[Dataset records]
Content starts

(** * A shallow embedding of the user-directory CRUD service

    The development follows the layout of the TypeScript sources:

    - [backend/types/user.ts]            : [User], [CreateUserDto], [UpdateUserDto]
    - [backend/services/userService.ts]  : [Module userService] over the
      module-level array [users]
    - [app/api/users/route.ts]           : [Module UsersRoute]  ([GET], [POST])
    - [app/api/users/[id]/route.ts]      : [Module UserIdRoute] ([PUT], [DELETE])

    The module-level [let users: User[]] is the only mutable state.  Every
    operation is modelled as a function from the array before the call to
    the pair of the value returned and the array after the call.  The two
    readings of the system clock made by [create] ([Date.now()] and
    [new Date().toISOString()]) are inputs supplied by the environment. *)

From stdpp Require Import base option list strings pretty.
From Stdlib Require Import ZArith.

Local Open Scope string_scope.
Local Open Scope list_scope.

(** ** backend/types/user.ts *)

Record User := mkUser {
  id : string;
  name : string;
  email : string;
  role : string;
  createdAt : string;
}.

Global Instance User_eq_dec : EqDecision User := ltac:(solve_decision).

(** [CreateUserDto]: the three required string properties. *)
Module CreateUserDto.
Record t := mk {
  name : string;
  email : string;
  role : string;
}.
End CreateUserDto.

(** [UpdateUserDto]: the three optional string properties.  [None] stands
    for a property the object does not carry. *)
Module UpdateUserDto.
Record t := mk {
  name : option string;
  email : option string;
  role : option string;
}.

(** The object literal [{}]. *)
Definition empty : t := mk None None None.
End UpdateUserDto.

(** The system clock as [create] reads it: [now] is the integer
    [Date.now()] returns (milliseconds since the epoch), [iso] the string
    [new Date().toISOString()] returns. *)
Record Clock := mkClock {
  now : Z;
  iso : string;
}.

(** [Number.prototype.toString] on an integer timestamp: its decimal
    numeral, with a leading minus sign below zero. *)
Definition toString (n : Z) : string := pretty n.

(** ** backend/services/userService.ts *)

(** The initial value of [users]: the three sample records.  Each
    [createdAt] is a clock reading taken when the module is loaded. *)
Definition users0 (t1 t2 t3 : string) : list User :=
  [ mkUser "1" "John Doe" "john@example.com" "Admin" t1;
    mkUser "2" "Jane Smith" "jane@example.com" "User" t2;
    mkUser "3" "Bob Johnson" "bob@example.com" "User" t3 ].

(** The callback [(user) => user.id === id]. *)
Definition has_id (i : string) (user : User) : Prop := id user = i.

Global Instance has_id_dec i user : Decision (has_id i user) :=
  decide (id user = i).

(** [{ ...user, ...data }] for [data] of the declared type
    [UpdateUserDto]: the properties of [user], with [name], [email] and
    [role] overridden by those [data] carries.  An object with
    properties the type does not declare is outside this model. *)
Definition spread (user : User) (data : UpdateUserDto.t) : User :=
  {| id := id user;
     name := default (name user) (UpdateUserDto.name data);
     email := default (email user) (UpdateUserDto.email data);
     role := default (role user) (UpdateUserDto.role data);
     createdAt := createdAt user |}.

Module userService.

(** [getAll(): User[] { return users; }] *)
Definition getAll (users : list User) : list User * list User :=
  (users, users).

(** [users.find((user) => user.id === id)]; [None] is [undefined]. *)
Definition getById (i : string) (users : list User)
  : option User * list User :=
  (snd <$> list_find (has_id i) users, users).

(** [create], for [data] of the declared type [CreateUserDto]: the new
    object takes its [id] from [Date.now()], then the three properties of
    [data], then [createdAt]; it is pushed at the end of [users] and
    returned. *)
Definition create (clock : Clock) (data : CreateUserDto.t)
    (users : list User) : User * list User :=
  let newUser :=
    {| id := toString (now clock);
       name := CreateUserDto.name data;
       email := CreateUserDto.email data;
       role := CreateUserDto.role data;
       createdAt := iso clock |} in
  (newUser, users ++ [newUser]).

(** [update]: [findIndex] gives the first index whose record has the id
    ([None] is [-1]); the slot is overwritten with the merged object and
    read back.  [None] as a result is [null]. *)
Definition update (i : string) (data : UpdateUserDto.t)
    (users : list User) : option User * list User :=
  match list_find (has_id i) users with
  | None => (None, users)
  | Some (index, user) =>
      let users' := <[index := spread user data]> users in
      (users' !! index, users')
  end.

(** [delete]: [findIndex], then [users.splice(index, 1)]. *)
Definition delete (i : string) (users : list User) : bool * list User :=
  match list_find (has_id i) users with
  | None => (false, users)
  | Some (index, _) => (true, base.delete index users)
  end.

End userService.

(** ** next/server: what the route handlers use of it *)

(** The values the handlers pass to [NextResponse.json]. *)
Inductive Json :=
  | JsonUsers (users : list User)      (* an array of User *)
  | JsonUser (user : User)             (* one User *)
  | JsonError (error : string)         (* [{ error }] *)
  | JsonMessage (message : string).    (* [{ message }] *)

Module NextResponse.
Record t := mk {
  body : Json;
  status : Z;
}.

(** [NextResponse.json(body, init)]: the status is 200 unless [init]
    gives one. *)
Definition json (b : Json) (init : option Z) : t :=
  mk b (default 200%Z init).
End NextResponse.

(** [await request.json()] either yields the parsed body or rejects; a
    request is modelled by that outcome, [None] for a rejection (which the
    handler's [catch] turns into a 500 response). *)
Definition NextRequest (B : Type) : Type := option B.

(** The body of a POST as it arrives.  The handler annotates it as
    [CreateUserDto] but tests each property for presence, so a property
    may be missing ([None]) or any string, the empty one included. *)
Module CreateUserBody.
Record t := mk {
  name : option string;
  email : option string;
  role : option string;
}.

(** The same object read as a [CreateUserDto], that is, by its three
    declared properties; the handler does so only once all three passed
    the presence test. *)
Definition dto (b : t) : CreateUserDto.t :=
  CreateUserDto.mk (default "" (name b)) (default "" (email b))
                   (default "" (role b)).
End CreateUserBody.

(** [!v] for a property that is [undefined] or a string: true exactly on
    [undefined] and on the empty string. *)
Definition falsy (v : option string) : bool :=
  match v with
  | None => true
  | Some s => bool_decide (s = "")
  end.

(** ** app/api/users/route.ts *)
Module UsersRoute.

(** [GET]: nothing in its [try] block throws, so its [catch] branch (a
    500 response) is never taken. *)
Definition GET (users : list User) : NextResponse.t * list User :=
  let '(all, users) := userService.getAll users in
  (NextResponse.json (JsonUsers all) None, users).

(** [POST]: the presence test on the three properties, then [create]. *)
Definition POST (clock : Clock) (request : NextRequest CreateUserBody.t)
    (users : list User) : NextResponse.t * list User :=
  match request with
  | None =>
      (NextResponse.json (JsonError "Failed to create user") (Some 500%Z),
       users)
  | Some body =>
      if falsy (CreateUserBody.name body)
         || falsy (CreateUserBody.email body)
         || falsy (CreateUserBody.role body)
      then
        (NextResponse.json
           (JsonError "Name, email, and role are required") (Some 400%Z),
         users)
      else
        let '(newUser, users) :=
          userService.create clock (CreateUserBody.dto body) users in
        (NextResponse.json (JsonUser newUser) (Some 201%Z), users)
  end.

End UsersRoute.

(** ** app/api/users/[id]/route.ts *)
Module UserIdRoute.

(** [PUT]: [i] is the route parameter; the body goes to [update] as it
    is, with no test on its properties. *)
Definition PUT (i : string) (request : NextRequest UpdateUserDto.t)
    (users : list User) : NextResponse.t * list User :=
  match request with
  | None =>
      (NextResponse.json (JsonError "Failed to update user") (Some 500%Z),
       users)
  | Some body =>
      let '(updatedUser, users) := userService.update i body users in
      match updatedUser with
      | None =>
          (NextResponse.json (JsonError "User not found") (Some 404%Z),
           users)
      | Some updatedUser =>
          (NextResponse.json (JsonUser updatedUser) None, users)
      end
  end.

(** [DELETE]: the request body is not read, and nothing in the [try]
    block throws. *)
Definition DELETE (i : string) (users : list User)
  : NextResponse.t * list User :=
  let '(success, users) := userService.delete i users in
  if success
  then (NextResponse.json (JsonMessage "User deleted successfully") None,
        users)
  else (NextResponse.json (JsonError "User not found") (Some 404%Z), users).

End UserIdRoute.

(** ** Sequences of calls on the service *)

(** One call on [userService], with its arguments (and, for [create], the
    clock readings it makes). *)
Inductive Call :=
  | CallGetAll
  | CallGetById (i : string)
  | CallCreate (clock : Clock) (data : CreateUserDto.t)
  | CallUpdate (i : string) (data : UpdateUserDto.t)
  | CallDelete (i : string).
(** * The scanning and file-selection pipeline of the agent

    A shallow embedding of [repo/scan.ts], [repo/dependency.ts],
    [agent/reader.ts] and [agent/bugAnalyzer.ts].

    Conventions of the embedding.
    - A JavaScript string is a [string]; its characters are the code units
      U+0000..U+00FF, so [toLowerCase], [trim] and the class [\s] are the
      restrictions of the JavaScript ones to that range.
    - [await] is sequential in the source, so asynchronous functions are
      plain functions; [console.log] output is not modelled.
    - A call that may throw returns an [option]; [None] is the exception, and
      each [try]/[catch] of the source is the [match] on it.
    - An array that is filled with [push] is threaded as an accumulator. *)

From Stdlib Require Import List String Ascii Bool Arith ZArith Lia.
From Stdlib Require Import Permutation Sorted.
Import ListNotations.
Local Open Scope string_scope.
Local Open Scope list_scope.
Local Open Scope nat_scope.

Set Implicit Arguments.

(** ** JavaScript strings *)

Module JsString.

Definition LF : ascii := "010"%char.
Definition CR : ascii := "013"%char.
Definition DQUOTE : ascii := "034"%char.
Definition QUOTE : ascii := "039"%char.
Definition BACKSLASH : ascii := "092"%char.
Definition SLASH : ascii := "/"%char.
Definition DOT : ascii := "."%char.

Content ends

Task item:
What is wanted is every line from the first line of the entries through the line that contains "[User], [CreateUserDto], [UpdateUserDto]", given again exactly.

Response to this exercise:
(** * A shallow embedding of the user-directory CRUD service

    The development follows the layout of the TypeScript sources:

    - [backend/types/user.ts]            : [User], [CreateUserDto], [UpdateUserDto]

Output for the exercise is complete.